[Témoignage] Sarah Barukh, son combat contre les violences faites aux femmes
Publié le 08/10/2025
En 2023, les services de sécurité ont enregistré 271 000 victimes de violences commises par leur partenaire ou ex-partenaire, soit une augmentation de 10% par rapport à 2022. Des drames qui touchent tous les milieux sociaux et professionnels.

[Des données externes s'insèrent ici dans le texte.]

Lemma insert_manifest_fresh mid row d :
  String.length (man_sha256 row) = 64%nat → 1 ≤ man_source_count row ≤ 100 →
  1 ≤ man_channel_count row ≤ 20 → manifests d !! mid = None → is_Some (runs d !! man_run row) →
  (∀ k x, manifests d !! k = Some x → man_run x ≠ man_run row) →
  insert_manifest mid row d = Ok (true, with_manifests d (<[mid := row]> (manifests d))).
Proof.
  intros Hl Hs Hc Hn [r Hr] Hu. rewrite /insert_manifest Hl Hn Hr.
  rewrite (proj2 (any_where_false _ _)).
  2:{ intros k x Hk. apply bool_decide_eq_false_2. by eapply Hu. }
  destruct Hs as [Hs1 Hs2], Hc as [Hc1 Hc2]. apply Z.leb_le in Hs1, Hs2, Hc1, Hc2.
  by rewrite Hs1 Hs2 Hc1 Hc2.
Qed.

Lemma insert_manifest_sources_fresh mid messages now d :
  NoDup messages → (∀ s, s ∈ manifest_sources d → s.1.1 ≠ mid) →
  insert_manifest_sources mid messages now d
    = Ok (tt, with_manifest_sources d
        (list_to_set ((λ m : uuid * Z, (mid, m.1, m.2)) <$> messages) ∪ manifest_sources d)).
Proof.
  intros Hnd Hu. rewrite /insert_manifest_sources bool_decide_eq_true_2.
  2:{ apply NoDup_fmap_2; [|done]. intros [] []; simpl; congruence. }
  case_match eqn:Hg; [done|]. apply not_true_iff_false in Hg. destruct Hg. simpl.
  apply forallb_forall. intros s Hs%list_elem_of_In. apply bool_decide_eq_true_2. intros Hin.
  apply Hu in Hin. apply list_elem_of_fmap in Hs as (x&->&_). done.
Qed.

Lemma insert_outbox_strict_fresh oid row d :
  out_subject row ∈ [RECAP_SUBJECT; REPORT_SUBJECT; REGISTRATION_SUBJECT] →
  outbox d !! oid = None →
  (∀ k o, outbox d !! k = Some o → out_subject o = out_subject row →
     out_semantic_key o ≠ out_semantic_key row) →
  insert_outbox_strict oid row d = Ok (tt, with_outbox d (<[oid := row]> (outbox d))).
Proof.
  intros Hs Hn Hu. rewrite /insert_outbox_strict /insert_outbox /outbox_subject_allowed.
  rewrite bool_decide_eq_true_2 //= (proj2 (any_where_false _ _)) ?Hn //.
  intros k o Hk. apply not_true_is_false. intros [??]%outbox_keyed_true. by eapply Hu.
Qed.

(** With the identity it draws. *)
Lemma commit_manifest_commits m bytes value operation r w :
  calm w →
  checked_recap_request m bytes = Ok (value, operation) →
  committable m r (w_uuids w (w_drawn w)) (w_db w) →
  ∃ w', commit_manifest m bytes w = (Ok IntakeOutcome.Applied, w') ∧ w_drawn w' = S (w_drawn w) ∧
    w_db w' = manifest_committed m operation value (w_uuids w (w_drawn w)) r (w_now w) (w_db w).
Proof.
  intros Hcalm Hreq []. eexists. rewrite /commit_manifest Hreq bind_lift_Ok.
  split; [erewrite bind_Ok; [reflexivity|eapply transact_calm; [done| |]]|split].
  - rewrite /i32_of_count. destruct (Z.ltb_spec (Z.of_nat (cman_source_count m)) (2 ^ 31)); [|lia].
    destruct (Z.ltb_spec (Z.of_nat (cman_channel_count m)) (2 ^ 31)); [|lia]. simpl ok_or.
    rewrite !bind_lift_Ok. erewrite bind_sql_calm; [|done|].
    2:{ apply insert_manifest_fresh; simpl; try done; try lia; by eexists. }
    cbv beta iota delta [negb]. erewrite bind_sql_calm; [|done|by apply insert_manifest_sources_fresh].
    rewrite bind_now_v7. erewrite bind_sql_calm; [|done|].
    2:{ apply insert_outbox_strict_fresh; simpl; [set_solver|done|done]. }
    erewrite bind_sql_calm; [|done|by eapply update_run_in_hit]. reflexivity.
  - done.
  - done.
  - done.
Qed.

Le réseau Alter Egales, en partenariat avec la direction des ressources humaines du Groupe, a souhaité aborder ce sujet très médiatisé, qui relève de la sphère personnelle, pour autant le monde de travail. Retour sur un événement marquant qui, à travers le témoignage de Sarah Baruck, écrivaine et militante engagée dans la lutte contre les violences faites aux femmes, a permis de mettre en lumière les différentes formes de violence, leurs mécanismes, les signaux d’alerte et le rôle de l’entreprise face aux violences conjugales.
« J’ai grandi dans l’amour, sans manquer de rien, j’ai fait dix ans d’études. J’avais toutes les cartes en main pour avoir une vie jolie. Donc, une victime de violences conjugales, ça ne pouvait pas être moi. » se livre Sarah Barukh. Un jour, elle prend une décision radicale : fuir dans la nuit avec son enfant.
Constatant que ce phénomène peut toucher tous les profils et milieux sociaux, elle s’attache à déconstruire les stéréotypes et à porter la voix des victimes dans la société. Après un livre remarqué « 125 et des milliers » et un documentaire diffusé sur Canal+, elle a cofondé une association dédiée à la prévention et à la sensibilisation.
Pourquoi 125 témoignages ? Parce que « 125, c’est le nombre de féminicides en moyenne, par an, en France », explique l’écrivaine qui a fait trois ans d’enquête pour raconter qui elles étaient, avant d’être tuées.
Et si l’entreprise devenait un lieu de protection contre les violences intrafamiliales ?
Faut-il s’immiscer dans la vie privée des collaboratrices, car ce sont essentiellement les femmes qui sont concernées, victimes de violences conjugales ?
62 % de celles qui ont porté plainte sont salariées, et la moitié d’entre elles indique un impact négatif sur leur travail. 16% des victimes de violences conjugales subissent des agressions jusque sur leur lieu de travail.
Des conséquences sur la victime….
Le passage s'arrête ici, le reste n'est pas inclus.